1

I have a listOfFilesToDownload. I want to download all files in list in parallel

.........

Parallel.ForEach(listOfFilesToDownload, (file) =>
{
    SaveFile(file, myModel);
});

private static void SaveFile(string file, MyType myModel)
{
    filePath = "...";
    try
    {
        using (WebClient webClient = new WebClient())
        { 
            webClient.DownloadFileTaskAsync(file, filePath)                      
        }
        //some time consuming proccess with downloaded file 
    }
    catch (Exception ex)
    {   
    }
}

In SaveFile method I download the file, then I want to wait till it is downloaded, then make some processing with this file, and wait till this processing is finished.

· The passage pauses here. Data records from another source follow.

(** ** The transition system *)

(** Every step [exec] takes is a step of the relation, and conversely
    ([step_exec]). *)
Lemma exec_step sc l s s' : exec sc l s = Some s' -> step sc s s'.
Proof.
  unfold exec, main_step, chan_recv, chan_send. intros H.
  assert (Hlive : mainpc s <> MPanicked) by (intros E; rewrite E in H; discriminate).
  assert (H' : match l with
               | LMain => main_step sc s
               | _ => exec sc l s
               end = Some s').
  { unfold exec, main_step, chan_recv, chan_send.
    destruct l; try exact H; destruct (mainpc s); try exact H; congruence. }
  clear H. destruct l.
  - unfold main_step, chan_recv in H'.
    destruct (mainpc s) eqn:Hpc; try discriminate; repeat case_match;
      simplify_eq; econstructor; eauto; lia.
  - unfold exec in H'. destruct (mainpc s) eqn:Hpc; try discriminate; simplify_eq.
    by constructor.
  - assert (H : match ctxDone s, workers s !! i with
                | Some _, Some WSelect | Some _, Some (WSend _) => Some (worker_exit i s)
                | _, _ => None
                end = Some s')
      by (unfold exec in H'; destruct (mainpc s); congruence).
    destruct (ctxDone s) eqn:?; try discriminate;
      destruct (workers s !! i) as [[]|] eqn:?; simplify_eq;
      eapply step_worker_cancel; eauto.
  - assert (H : match workers s !! i with
                | Some WSelect =>
                    match chan_recv (portsCh s) with
                    | RecvValue port ch' =>
                        Some (set_portsCh ch' (set_worker i (WProbe port) s))
                    | RecvClosed => Some (worker_exit i s)
                    | RecvBlocked => None
                    end
                | _ => None
                end = Some s')
      by (unfold exec in H'; destruct (mainpc s); congruence).
    unfold chan_recv in H.
    destruct (workers s !! i) as [[]|] eqn:?; try discriminate;
      destruct (buf (portsCh s)) eqn:?; [destruct (closed (portsCh s)) eqn:?|];
      simplify_eq; solve [by eapply step_worker_end | by eapply step_worker_recv].
  - assert (H : match workers s !! i with
                | Some (WProbe port) => Some (probe_step i dial port s)
                | _ => None
                end = Some s')
      by (unfold exec in H'; destruct (mainpc s); congruence).
    destruct (workers s !! i) as [[]|] eqn:?; simplify_eq;
      by eapply step_worker_probe.
  - assert (H : match workers s !! i with
                | Some (WSend port) =>
                    match chan_send (resultsCh s) port with
                    | Some ch' => Some (set_resultsCh ch' (set_worker i WSelect s))
                    | None => None
                    end
                | _ => None
                end = Some s')
      by (unfold exec in H'; destruct (mainpc s); congruence).
    unfold chan_send in H.
    destruct (workers s !! i) as [[]|] eqn:?; try discriminate;
      repeat case_match; simplify_eq; eapply step_worker_send; eauto; lia.
  - assert (H : match feeder s, ctxDone s with
                | FLoop port, Some _ =>
                    if port <=? endPort sc then Some (feeder_exit s) else None
                | _, _ => None
                end = Some s')
      by (unfold exec in H'; destruct (mainpc s); congruence).
    destruct (feeder s) eqn:?; try discriminate;
      destruct (ctxDone s) eqn:?; try discriminate;
      case_match; simplify_eq; eapply step_feeder_cancel; eauto; lia.
  - assert (H : match feeder s with
                | FLoop port =>
                    if port <=? endPort sc
                    then
                      match chan_send (portsCh s) port with
                      | Some ch' =>
                          Some (set_portsCh ch'
                                  (set_feeder (FLoop (GoInt.wrap64 (port + 1))) s))
                      | None => None
                      end
                    else Some (feeder_exit s)
                | _ => None
                end = Some s')
      by (unfold exec in H'; destruct (mainpc s); congruence).
    unfold chan_send in H.
    destruct (feeder s) eqn:?; try discriminate;
      repeat case_match; simplify_eq;
      solve [ eapply step_feeder_send; eauto; lia
            | eapply step_feeder_end; eauto; lia ].
  - assert (H : match feeder s, workers s !! i with
                | FLoop port, Some WSelect =>
                    if (port <=? endPort sc) && (cap (portsCh s) =? 0)
                    then Some (set_feeder (FLoop (GoInt.wrap64 (port + 1)))
                                 (set_worker i (WProbe port) s))
                    else None
                | _, _ => None
                end = Some s')
      by (unfold exec in H'; destruct (mainpc s); congruence).
    destruct (feeder s) eqn:?; try discriminate;
      destruct (workers s !! i) as [[]|] eqn:?; try discriminate.
    destruct (Z.leb_spec port (endPort sc)); [|discriminate].
    destruct (Z.eqb_spec (cap (portsCh s)) 0); [|discriminate].
    simpl in H. simplify_eq. by eapply step_feeder_hand_over.
  - unfold exec in H'.
    destruct (workers s !! i) as [[]|] eqn:?; destruct (mainpc s) eqn:?;
      try discriminate.
    destruct (Z.eqb_spec (cap (resultsCh s)) 0); [|discriminate].
    simpl in H'. simplify_eq. by eapply step_worker_hand_over.
  - assert (H : match barrier s with
                | BWait =>
                    if wg s =? 0
                    then Some (set_resultsCh (chan_close (resultsCh s))
                                 (set_barrier BCloseDone s))
                    else None
                | BCloseDone => Some (set_doneClosed true (set_barrier BExited s))
                | _ => None
                end = Some s')
      by (unfold exec in H'; destruct (mainpc s); congruence).
    destruct (barrier s) eqn:?; try discriminate;
      repeat case_match; simplify_eq;
      solve [ eapply step_barrier_close_results; eauto; lia
            | eapply step_barrier_close_done; eauto ].
  - assert (H : match ctx sc, ctxDone s with
                | Derived _, None => Some (set_ctxDone (Some cause) s)
                | _, _ => None
                end = Some s')
      by (unfold exec in H'; destruct (mainpc s); congruence).
    destruct (ctx sc) eqn:?; try discriminate;
      destruct (ctxDone s) eqn:?; simplify_eq;
      eapply step_cancel; eauto.
Qed.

The full iteration have to be - download file and process it So, the questions are:

  1. how to wait till the file is downloaded in the best way, so nothing is blocked and with maximum performance (I mean if I would use just DownloadFile it will block the thread till the file downloading, and I think this is not so good)
  2. How to ensure that the file is downloaded and only then start processing it (cause if I start to process not existing file or not fully downloaded file I will have an error or wrong data)
  3. How to be sure processing with file is finished (because I tried to use webClient.DownloadFileCompleted event and process the file there, but I didn't manage to ensure that the processing is finished, example down below)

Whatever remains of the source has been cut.